TASK TO CARRY OUT:
In the entries below, find the line with "split; [done| | | | |]." and the line with "cut (triple (monitoring r bs1 a1)". Reproduce those two lines and every line between them exactly, and nothing more.

╭──

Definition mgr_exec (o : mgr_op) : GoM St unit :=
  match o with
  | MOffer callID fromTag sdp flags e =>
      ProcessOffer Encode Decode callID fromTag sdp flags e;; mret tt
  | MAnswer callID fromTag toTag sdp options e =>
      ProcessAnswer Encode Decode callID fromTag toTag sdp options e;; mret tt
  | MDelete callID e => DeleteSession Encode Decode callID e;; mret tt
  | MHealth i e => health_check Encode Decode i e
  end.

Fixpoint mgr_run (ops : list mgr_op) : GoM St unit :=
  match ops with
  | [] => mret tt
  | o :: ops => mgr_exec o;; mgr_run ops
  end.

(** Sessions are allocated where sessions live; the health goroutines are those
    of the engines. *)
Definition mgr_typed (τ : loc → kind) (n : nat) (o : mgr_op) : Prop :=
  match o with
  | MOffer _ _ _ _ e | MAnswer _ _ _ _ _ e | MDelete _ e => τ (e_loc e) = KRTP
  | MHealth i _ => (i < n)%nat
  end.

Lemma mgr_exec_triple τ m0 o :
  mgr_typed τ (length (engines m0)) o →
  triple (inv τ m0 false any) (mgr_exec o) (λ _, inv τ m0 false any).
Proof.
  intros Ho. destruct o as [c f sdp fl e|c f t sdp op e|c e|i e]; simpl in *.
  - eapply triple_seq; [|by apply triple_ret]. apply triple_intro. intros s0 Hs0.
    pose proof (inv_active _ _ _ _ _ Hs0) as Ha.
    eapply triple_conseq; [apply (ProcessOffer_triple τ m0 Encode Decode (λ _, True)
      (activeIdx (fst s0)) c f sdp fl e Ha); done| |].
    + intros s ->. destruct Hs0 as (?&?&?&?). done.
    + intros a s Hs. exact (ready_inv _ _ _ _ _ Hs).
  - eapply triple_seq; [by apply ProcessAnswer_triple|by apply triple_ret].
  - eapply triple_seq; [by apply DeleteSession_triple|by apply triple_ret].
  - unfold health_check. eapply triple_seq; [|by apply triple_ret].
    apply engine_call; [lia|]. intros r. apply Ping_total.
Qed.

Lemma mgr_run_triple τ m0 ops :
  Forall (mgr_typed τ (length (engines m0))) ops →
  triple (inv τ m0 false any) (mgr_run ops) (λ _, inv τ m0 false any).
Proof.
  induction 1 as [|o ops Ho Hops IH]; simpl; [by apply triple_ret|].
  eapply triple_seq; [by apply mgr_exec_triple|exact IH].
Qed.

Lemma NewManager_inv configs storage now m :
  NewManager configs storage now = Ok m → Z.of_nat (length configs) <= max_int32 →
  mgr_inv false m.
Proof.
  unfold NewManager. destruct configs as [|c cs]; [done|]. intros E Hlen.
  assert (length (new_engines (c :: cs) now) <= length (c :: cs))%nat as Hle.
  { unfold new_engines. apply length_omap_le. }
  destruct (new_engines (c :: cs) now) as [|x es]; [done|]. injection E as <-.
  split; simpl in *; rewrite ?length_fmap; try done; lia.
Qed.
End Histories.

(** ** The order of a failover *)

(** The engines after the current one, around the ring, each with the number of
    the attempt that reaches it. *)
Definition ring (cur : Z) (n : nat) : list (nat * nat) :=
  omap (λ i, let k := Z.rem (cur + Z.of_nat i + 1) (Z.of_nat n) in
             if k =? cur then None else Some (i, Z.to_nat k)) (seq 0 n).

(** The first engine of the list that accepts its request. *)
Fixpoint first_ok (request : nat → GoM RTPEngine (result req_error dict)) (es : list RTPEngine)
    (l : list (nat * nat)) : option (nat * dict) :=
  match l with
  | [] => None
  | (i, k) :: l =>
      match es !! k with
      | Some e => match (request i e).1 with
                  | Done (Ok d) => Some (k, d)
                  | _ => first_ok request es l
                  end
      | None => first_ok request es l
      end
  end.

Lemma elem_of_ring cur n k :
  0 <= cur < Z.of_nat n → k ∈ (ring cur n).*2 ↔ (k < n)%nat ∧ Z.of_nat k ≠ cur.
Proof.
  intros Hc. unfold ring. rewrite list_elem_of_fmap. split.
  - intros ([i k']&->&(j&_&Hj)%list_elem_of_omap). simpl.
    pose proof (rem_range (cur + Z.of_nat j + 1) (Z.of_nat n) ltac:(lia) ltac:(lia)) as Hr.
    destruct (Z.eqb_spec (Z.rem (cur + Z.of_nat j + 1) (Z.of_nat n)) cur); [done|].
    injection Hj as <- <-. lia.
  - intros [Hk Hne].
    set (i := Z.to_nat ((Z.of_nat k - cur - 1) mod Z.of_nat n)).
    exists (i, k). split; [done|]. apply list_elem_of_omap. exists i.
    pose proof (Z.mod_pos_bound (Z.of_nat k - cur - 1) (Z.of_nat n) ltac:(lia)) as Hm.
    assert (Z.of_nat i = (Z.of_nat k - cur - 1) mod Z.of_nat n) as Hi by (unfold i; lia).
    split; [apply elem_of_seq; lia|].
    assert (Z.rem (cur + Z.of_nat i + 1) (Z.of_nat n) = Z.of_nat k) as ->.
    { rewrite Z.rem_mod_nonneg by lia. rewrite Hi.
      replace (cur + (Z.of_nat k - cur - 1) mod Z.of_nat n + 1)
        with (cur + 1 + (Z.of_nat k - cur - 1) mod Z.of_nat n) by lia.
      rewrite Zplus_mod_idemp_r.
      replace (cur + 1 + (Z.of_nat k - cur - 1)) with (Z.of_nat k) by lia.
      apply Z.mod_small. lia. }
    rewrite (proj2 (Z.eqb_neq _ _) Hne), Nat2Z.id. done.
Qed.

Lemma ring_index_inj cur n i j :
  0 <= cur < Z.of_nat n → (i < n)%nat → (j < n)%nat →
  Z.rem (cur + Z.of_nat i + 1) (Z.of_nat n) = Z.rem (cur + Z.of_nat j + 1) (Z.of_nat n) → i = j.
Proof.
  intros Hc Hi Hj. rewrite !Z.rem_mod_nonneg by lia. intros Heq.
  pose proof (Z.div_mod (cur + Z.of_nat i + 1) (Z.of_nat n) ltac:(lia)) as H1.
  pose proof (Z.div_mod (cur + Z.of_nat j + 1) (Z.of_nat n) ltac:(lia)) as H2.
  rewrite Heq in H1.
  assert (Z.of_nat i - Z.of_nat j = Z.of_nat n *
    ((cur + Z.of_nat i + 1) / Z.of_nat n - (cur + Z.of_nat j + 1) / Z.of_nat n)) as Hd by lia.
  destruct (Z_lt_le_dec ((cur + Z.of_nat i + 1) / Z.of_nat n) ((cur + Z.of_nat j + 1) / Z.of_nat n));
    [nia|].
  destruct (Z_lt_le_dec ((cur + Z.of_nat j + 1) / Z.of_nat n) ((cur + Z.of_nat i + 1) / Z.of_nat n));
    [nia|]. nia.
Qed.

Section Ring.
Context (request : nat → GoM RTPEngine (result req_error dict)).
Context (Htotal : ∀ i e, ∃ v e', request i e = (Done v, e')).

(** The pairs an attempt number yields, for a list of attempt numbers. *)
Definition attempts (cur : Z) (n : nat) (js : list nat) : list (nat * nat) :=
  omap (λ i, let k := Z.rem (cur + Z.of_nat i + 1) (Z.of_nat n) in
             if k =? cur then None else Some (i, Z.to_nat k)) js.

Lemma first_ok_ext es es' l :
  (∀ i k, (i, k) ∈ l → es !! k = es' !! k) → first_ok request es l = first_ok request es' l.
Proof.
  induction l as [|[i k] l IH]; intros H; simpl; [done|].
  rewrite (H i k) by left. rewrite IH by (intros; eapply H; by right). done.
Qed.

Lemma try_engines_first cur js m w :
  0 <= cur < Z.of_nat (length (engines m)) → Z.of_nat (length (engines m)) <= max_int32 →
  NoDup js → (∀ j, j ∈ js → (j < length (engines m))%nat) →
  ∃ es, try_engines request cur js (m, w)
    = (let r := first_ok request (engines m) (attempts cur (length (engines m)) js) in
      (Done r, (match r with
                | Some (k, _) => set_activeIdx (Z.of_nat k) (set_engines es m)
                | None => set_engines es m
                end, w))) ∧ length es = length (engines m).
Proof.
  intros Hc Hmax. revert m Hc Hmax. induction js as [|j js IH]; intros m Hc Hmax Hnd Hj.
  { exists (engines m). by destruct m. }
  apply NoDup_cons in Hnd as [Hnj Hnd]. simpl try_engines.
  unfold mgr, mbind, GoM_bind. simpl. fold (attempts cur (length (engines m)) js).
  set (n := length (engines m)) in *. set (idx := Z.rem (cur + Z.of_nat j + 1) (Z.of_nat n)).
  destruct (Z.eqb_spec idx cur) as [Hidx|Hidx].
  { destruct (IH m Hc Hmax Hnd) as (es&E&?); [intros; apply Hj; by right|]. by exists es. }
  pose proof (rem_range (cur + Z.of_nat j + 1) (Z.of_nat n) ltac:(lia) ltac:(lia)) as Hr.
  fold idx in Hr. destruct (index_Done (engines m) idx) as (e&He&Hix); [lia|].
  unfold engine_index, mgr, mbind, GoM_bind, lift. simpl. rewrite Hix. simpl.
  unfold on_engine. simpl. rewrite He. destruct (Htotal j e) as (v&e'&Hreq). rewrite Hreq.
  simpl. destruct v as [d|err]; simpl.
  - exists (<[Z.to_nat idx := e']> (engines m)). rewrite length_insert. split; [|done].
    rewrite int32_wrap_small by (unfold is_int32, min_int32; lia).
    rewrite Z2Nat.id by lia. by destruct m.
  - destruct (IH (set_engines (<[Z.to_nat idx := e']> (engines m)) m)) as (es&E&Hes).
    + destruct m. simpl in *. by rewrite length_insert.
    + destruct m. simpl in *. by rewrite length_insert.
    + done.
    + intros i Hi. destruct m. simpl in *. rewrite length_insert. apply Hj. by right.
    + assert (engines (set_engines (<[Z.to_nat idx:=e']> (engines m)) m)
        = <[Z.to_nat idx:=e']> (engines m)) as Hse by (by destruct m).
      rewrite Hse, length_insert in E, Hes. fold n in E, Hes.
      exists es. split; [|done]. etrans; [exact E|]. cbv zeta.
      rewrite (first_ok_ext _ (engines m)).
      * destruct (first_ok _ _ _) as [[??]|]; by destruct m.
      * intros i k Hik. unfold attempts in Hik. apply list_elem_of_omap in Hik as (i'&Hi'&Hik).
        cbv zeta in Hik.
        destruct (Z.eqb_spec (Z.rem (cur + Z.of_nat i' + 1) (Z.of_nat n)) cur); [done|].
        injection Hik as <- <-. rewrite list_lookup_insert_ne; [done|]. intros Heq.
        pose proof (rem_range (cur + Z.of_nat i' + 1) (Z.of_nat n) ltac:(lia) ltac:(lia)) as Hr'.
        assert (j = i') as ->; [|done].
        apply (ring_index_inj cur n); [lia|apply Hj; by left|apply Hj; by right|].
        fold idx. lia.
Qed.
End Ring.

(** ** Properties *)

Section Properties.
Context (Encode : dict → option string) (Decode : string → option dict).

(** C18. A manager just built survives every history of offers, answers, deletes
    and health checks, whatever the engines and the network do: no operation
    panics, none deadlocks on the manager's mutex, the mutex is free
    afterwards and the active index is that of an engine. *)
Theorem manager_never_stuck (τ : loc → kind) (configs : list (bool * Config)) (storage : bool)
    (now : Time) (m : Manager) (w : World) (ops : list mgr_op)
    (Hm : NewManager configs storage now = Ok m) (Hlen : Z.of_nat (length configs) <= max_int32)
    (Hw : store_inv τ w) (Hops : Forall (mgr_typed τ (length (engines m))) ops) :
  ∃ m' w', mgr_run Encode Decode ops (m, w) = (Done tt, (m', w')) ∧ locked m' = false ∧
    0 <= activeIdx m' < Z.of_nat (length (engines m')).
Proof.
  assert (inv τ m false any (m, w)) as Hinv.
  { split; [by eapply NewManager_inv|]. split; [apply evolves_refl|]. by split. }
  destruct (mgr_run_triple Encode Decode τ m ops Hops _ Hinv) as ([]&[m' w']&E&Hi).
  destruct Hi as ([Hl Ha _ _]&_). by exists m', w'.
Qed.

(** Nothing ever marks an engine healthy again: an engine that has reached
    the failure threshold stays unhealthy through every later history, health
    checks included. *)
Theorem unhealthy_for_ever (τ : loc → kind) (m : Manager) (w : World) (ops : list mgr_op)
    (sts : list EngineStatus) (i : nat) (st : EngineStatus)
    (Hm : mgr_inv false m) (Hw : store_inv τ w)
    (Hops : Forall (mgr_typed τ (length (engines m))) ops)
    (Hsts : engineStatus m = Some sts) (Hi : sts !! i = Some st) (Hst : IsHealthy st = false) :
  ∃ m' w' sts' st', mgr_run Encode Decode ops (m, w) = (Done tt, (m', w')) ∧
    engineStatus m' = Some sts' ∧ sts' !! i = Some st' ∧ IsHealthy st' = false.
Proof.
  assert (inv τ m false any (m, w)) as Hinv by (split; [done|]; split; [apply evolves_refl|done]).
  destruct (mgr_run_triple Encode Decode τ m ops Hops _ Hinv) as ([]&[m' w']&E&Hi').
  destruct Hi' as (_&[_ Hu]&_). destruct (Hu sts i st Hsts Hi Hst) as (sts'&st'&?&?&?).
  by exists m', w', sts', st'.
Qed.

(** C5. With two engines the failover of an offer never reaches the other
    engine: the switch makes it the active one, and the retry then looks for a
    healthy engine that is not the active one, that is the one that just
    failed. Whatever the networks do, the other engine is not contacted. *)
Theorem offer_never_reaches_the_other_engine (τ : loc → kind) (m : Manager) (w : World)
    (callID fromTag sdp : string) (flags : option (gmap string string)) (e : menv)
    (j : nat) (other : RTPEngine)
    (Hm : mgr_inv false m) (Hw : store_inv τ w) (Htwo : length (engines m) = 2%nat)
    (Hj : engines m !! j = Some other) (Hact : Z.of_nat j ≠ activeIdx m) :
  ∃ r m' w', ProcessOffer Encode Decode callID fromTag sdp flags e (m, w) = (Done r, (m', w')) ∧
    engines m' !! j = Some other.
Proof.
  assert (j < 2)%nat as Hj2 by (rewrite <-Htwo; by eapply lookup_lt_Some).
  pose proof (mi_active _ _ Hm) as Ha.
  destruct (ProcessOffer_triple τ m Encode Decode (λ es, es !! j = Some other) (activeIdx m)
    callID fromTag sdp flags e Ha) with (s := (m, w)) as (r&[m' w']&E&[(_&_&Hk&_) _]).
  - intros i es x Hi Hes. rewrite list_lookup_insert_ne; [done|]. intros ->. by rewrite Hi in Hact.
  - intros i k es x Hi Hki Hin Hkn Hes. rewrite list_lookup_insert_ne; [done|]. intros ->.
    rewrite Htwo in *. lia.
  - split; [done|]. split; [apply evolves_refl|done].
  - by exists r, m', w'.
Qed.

╰──
╭──

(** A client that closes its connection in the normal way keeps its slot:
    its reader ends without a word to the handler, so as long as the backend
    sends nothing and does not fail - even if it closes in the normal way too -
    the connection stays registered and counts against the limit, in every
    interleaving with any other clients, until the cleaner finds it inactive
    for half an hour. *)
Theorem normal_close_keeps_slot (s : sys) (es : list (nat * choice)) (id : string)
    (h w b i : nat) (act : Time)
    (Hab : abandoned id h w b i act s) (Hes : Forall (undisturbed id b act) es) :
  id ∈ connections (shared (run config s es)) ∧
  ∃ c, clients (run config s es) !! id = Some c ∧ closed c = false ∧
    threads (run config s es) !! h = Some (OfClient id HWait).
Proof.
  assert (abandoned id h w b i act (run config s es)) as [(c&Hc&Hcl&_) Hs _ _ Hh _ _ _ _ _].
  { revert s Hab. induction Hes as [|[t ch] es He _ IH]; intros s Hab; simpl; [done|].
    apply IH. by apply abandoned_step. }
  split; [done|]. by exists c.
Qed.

╰──
╭──

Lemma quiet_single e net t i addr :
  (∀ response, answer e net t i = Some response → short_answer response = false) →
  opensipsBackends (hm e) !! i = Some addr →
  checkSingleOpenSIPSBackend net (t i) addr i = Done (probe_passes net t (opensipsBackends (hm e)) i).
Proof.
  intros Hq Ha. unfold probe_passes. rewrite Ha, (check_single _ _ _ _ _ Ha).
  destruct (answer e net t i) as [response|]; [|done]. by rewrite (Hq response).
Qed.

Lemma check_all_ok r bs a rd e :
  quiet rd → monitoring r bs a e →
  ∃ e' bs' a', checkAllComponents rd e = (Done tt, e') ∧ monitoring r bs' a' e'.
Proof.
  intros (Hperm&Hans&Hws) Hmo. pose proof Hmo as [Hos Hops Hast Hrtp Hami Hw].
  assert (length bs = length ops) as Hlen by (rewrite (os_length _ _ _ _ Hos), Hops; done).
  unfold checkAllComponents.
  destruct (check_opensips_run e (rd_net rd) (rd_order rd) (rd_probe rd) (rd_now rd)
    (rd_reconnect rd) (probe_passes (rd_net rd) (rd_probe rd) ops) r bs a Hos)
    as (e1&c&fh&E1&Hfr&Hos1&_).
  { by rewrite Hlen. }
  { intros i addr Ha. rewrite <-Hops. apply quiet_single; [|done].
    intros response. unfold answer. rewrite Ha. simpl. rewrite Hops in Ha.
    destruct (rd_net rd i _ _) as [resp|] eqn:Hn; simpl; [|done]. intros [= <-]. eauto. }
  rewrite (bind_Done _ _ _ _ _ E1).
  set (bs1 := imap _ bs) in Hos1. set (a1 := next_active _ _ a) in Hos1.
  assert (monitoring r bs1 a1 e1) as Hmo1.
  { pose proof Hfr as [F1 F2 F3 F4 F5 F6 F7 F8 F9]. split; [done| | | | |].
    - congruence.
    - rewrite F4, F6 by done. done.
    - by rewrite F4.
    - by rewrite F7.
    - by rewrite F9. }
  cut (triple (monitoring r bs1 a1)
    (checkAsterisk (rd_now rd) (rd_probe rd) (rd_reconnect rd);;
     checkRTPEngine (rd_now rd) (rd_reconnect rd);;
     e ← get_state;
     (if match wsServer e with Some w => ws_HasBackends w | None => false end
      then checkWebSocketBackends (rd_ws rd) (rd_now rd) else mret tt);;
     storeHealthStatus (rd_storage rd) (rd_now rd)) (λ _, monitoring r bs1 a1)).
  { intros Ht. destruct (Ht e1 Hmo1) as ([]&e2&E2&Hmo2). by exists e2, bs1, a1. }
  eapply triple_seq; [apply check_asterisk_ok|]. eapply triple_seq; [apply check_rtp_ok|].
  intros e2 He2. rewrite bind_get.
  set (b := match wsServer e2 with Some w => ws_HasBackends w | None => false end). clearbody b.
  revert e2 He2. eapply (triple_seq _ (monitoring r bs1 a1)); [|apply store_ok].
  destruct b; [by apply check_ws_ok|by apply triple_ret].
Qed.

╰──

RESULT:
  { pose proof Hfr as [F1 F2 F3 F4 F5 F6 F7 F8 F9]. split; [done| | | | |].
    - congruence.
    - rewrite F4, F6 by done. done.
    - by rewrite F4.
    - by rewrite F7.
    - by rewrite F9. }
  cut (triple (monitoring r bs1 a1)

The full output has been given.